◆ **What is needed**
Go to the line below containing "Definition de_name (d" and print exactly from there through the line containing "if de_inum d =? 0 then ret None", both included. Print nothing else.

Records excerpted from a collection:
=== Begin Enclosure ===
(* ===== verification/Dir.v ===== *)
(** * fs.c: directories and path names

    A directory is a file of 16-byte entries; [de] is the address of the local
    struct dirent of a function, in the kernel's memory. A path is the bytes
    from a pointer on, a missing byte reads as the terminating NUL; a name is
    the array of DIRSIZ bytes. *)

From stdpp Require Import base gmap list strings.
From Stdlib Require Import ZArith Lia.
From S2P Require Import Prelude Sleeplock Bytes Bio Journal Inode Fileio.

Definition DIRSIZ : nat := 14.
Definition DIRENT : Z := 16.
Definition SLASH : Z := 47.

(** strncmp on byte arrays. *)
Fixpoint strncmp_bytes (n : nat) (s t : list Z) : Z :=
  match n with
  | O => 0
  | S n =>
      let p := byte_at s 0 in let q := byte_at t 0 in
      if negb (p =? 0) && (p =? q) then strncmp_bytes n (tail s) (tail t) else u8 p - u8 q
  end.

(** strncpy(dst, src, n): the [n] bytes it stores. *)
Fixpoint strncpy_bytes (n : nat) (src : list Z) : list Z :=
  match n with
  | O => []
  | S n => if byte_at src 0 =? 0 then replicate (S n) 0 else byte_at src 0 :: strncpy_bytes n (tail src)
  end.

Definition namecmp (s t : list Z) : Z := strncmp_bytes DIRSIZ s t.

(** *** Path elements *)

Fixpoint skip_slashes (path : list Z) : list Z :=
  match path with
  | c :: rest => if c =? SLASH then skip_slashes rest else path
  | [] => []
  end.

(** The bytes up to a slash or the NUL, and the rest. *)
Fixpoint path_elem (path : list Z) : list Z * list Z :=
  match path with
  | c :: rest =>
      if (c =? SLASH) || (c =? 0) then ([], path)
      else let '(e, r) := path_elem rest in (c :: e, r)
  | [] => ([], [])
  end.

Definition skipelem (path name : list Z) : option (list Z * list Z) :=
  let path := skip_slashes path in
  if byte_at path 0 =? 0 then None
  else
    let '(s, rest) := path_elem path in
    let name := if (DIRSIZ <=? length s)%nat then splice name 0 (take DIRSIZ s)
                else splice name 0 (s ++ [0]) in
    Some (skip_slashes rest, name).

Section dir.
Context {J U : Type} `{Journal J} `{CopyEnv U}.

(** The kernel's memory, for the local variables whose address is passed on. *)
Definition kload (a n : Z) : FM (J := J) (U := U) (list Z) :=
  gets (fun s => map (fun k => ce_byte false (env s) (a + k)) (seqZ 0 n)).
Definition kstore (a : Z) (bs : list Z) : FM (J := J) (U := U) unit :=
  let* r := onu (ce_copyout false a bs) in ret tt.

Definition de_inum (d : list Z) : Z := ld16 d 0.
Definition de_name (d : list Z) : list Z := slice d 2 14.

Definition entry_offs (from size : Z) : list Z :=
  map (fun k => from + k * DIRENT) (seqZ 0 ((size - from + DIRENT - 1) / DIRENT)).

(** readi(dp, 0, &de, off, sizeof(de)), or the panic. *)
Definition read_dirent (dp : nat) (de off : Z) (msg : string) : FM (J := J) (U := U) (list Z) :=
  let* r := readi dp false de off DIRENT in
  if negb (r =? DIRENT) then panic msg else kload de DIRENT.

(** One turn of dirlookup's loop. *)
Definition dirlookup_at (dp : nat) (name : list Z) (de off : Z) : FM (J := J) (U := U) (option (nat * Z)) :=
  let* d := read_dirent dp de off "dirlookup read" in
  if de_inum d =? 0 then ret None
  else if namecmp name (de_name d) =? 0 then
    let* i := theinode dp in
    let* ip := iget (i_dev i) (de_inum d) in
    ret (Some (ip, off))
  else ret None.

(** The inode and the offset of the entry, if there is one. *)
Definition dirlookup (dp : nat) (name : list Z) (de : Z) : FM (J := J) (U := U) (option (nat * Z)) :=
  let* i := theinode dp in
  if negb (i_type i =? T_DIR) then panic "dirlookup not DIR"
  else for_until (entry_offs 0 (i_size i)) (dirlookup_at dp name de).

Definition dirlink (dp : nat) (name : list Z) (inum de : Z) : FM (J := J) (U := U) Z :=
  let* r := dirlookup dp name de in
  match r with
  | Some (ip, _) => iput ip ;; ret (-1)
  | None =>
      let* i := theinode dp in
      let offs := entry_offs 0 (i_size i) in
      let* hole := for_until offs (fun off =>
        let* d := read_dirent dp de off "dirlink read" in
        ret (if de_inum d =? 0 then Some off else None)) in
      let off := default (DIRENT * Z.of_nat (length offs)) hole in
      kstore (de + 2) (strncpy_bytes DIRSIZ name) ;;
      kstore de [u8 inum; u8 (inum / 256)] ;;
      let* r := writei dp false de off DIRENT in
      if negb (r =? DIRENT) then ret (-1) else ret 0
  end.

(** The loop of namex on path elements; [None] is a null inode. *)
Fixpoint namex_loop (fuel : nat) (ip : nat) (path name : list Z) (nameiparent : bool) (de : Z) :
    FM (J := J) (U := U) (option nat * list Z) :=
  match fuel with
  | O => halt NoFuel
  | S fuel =>
      match skipelem path name with
      | None =>
          if nameiparent then iput ip ;; ret (None, name) else ret (Some ip, name)
      | Some (path, name) =>
          ilock ip ;;
          let* i := theinode ip in
          if negb (i_type i =? T_DIR) then iunlockput ip ;; ret (None, name)
          else if nameiparent && (byte_at path 0 =? 0) then iunlock ip ;; ret (Some ip, name)
          else
            let* r := dirlookup ip name de in
            match r with
            | None => iunlockput ip ;; ret (None, name)
            | Some (next, _) => iunlockput ip ;; namex_loop fuel next path name nameiparent de
            end
      end
  end.

Definition namex (path name : list Z) (nameiparent : bool) (cwd : nat) (de : Z) :
    FM (J := J) (U := U) (option nat * list Z) :=
  let* ip := if byte_at path 0 =? SLASH then iget ROOTDEV ROOTINO else idup cwd in
  namex_loop (S (length path)) ip path name nameiparent de.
=== End Enclosure ===
◆ **Task response**
Definition de_name (d : list Z) : list Z := slice d 2 14.

Definition entry_offs (from size : Z) : list Z :=
  map (fun k => from + k * DIRENT) (seqZ 0 ((size - from + DIRENT - 1) / DIRENT)).

(** readi(dp, 0, &de, off, sizeof(de)), or the panic. *)
Definition read_dirent (dp : nat) (de off : Z) (msg : string) : FM (J := J) (U := U) (list Z) :=
  let* r := readi dp false de off DIRENT in
  if negb (r =? DIRENT) then panic msg else kload de DIRENT.

(** One turn of dirlookup's loop. *)
Definition dirlookup_at (dp : nat) (name : list Z) (de off : Z) : FM (J := J) (U := U) (option (nat * Z)) :=
  let* d := read_dirent dp de off "dirlookup read" in
  if de_inum d =? 0 then ret None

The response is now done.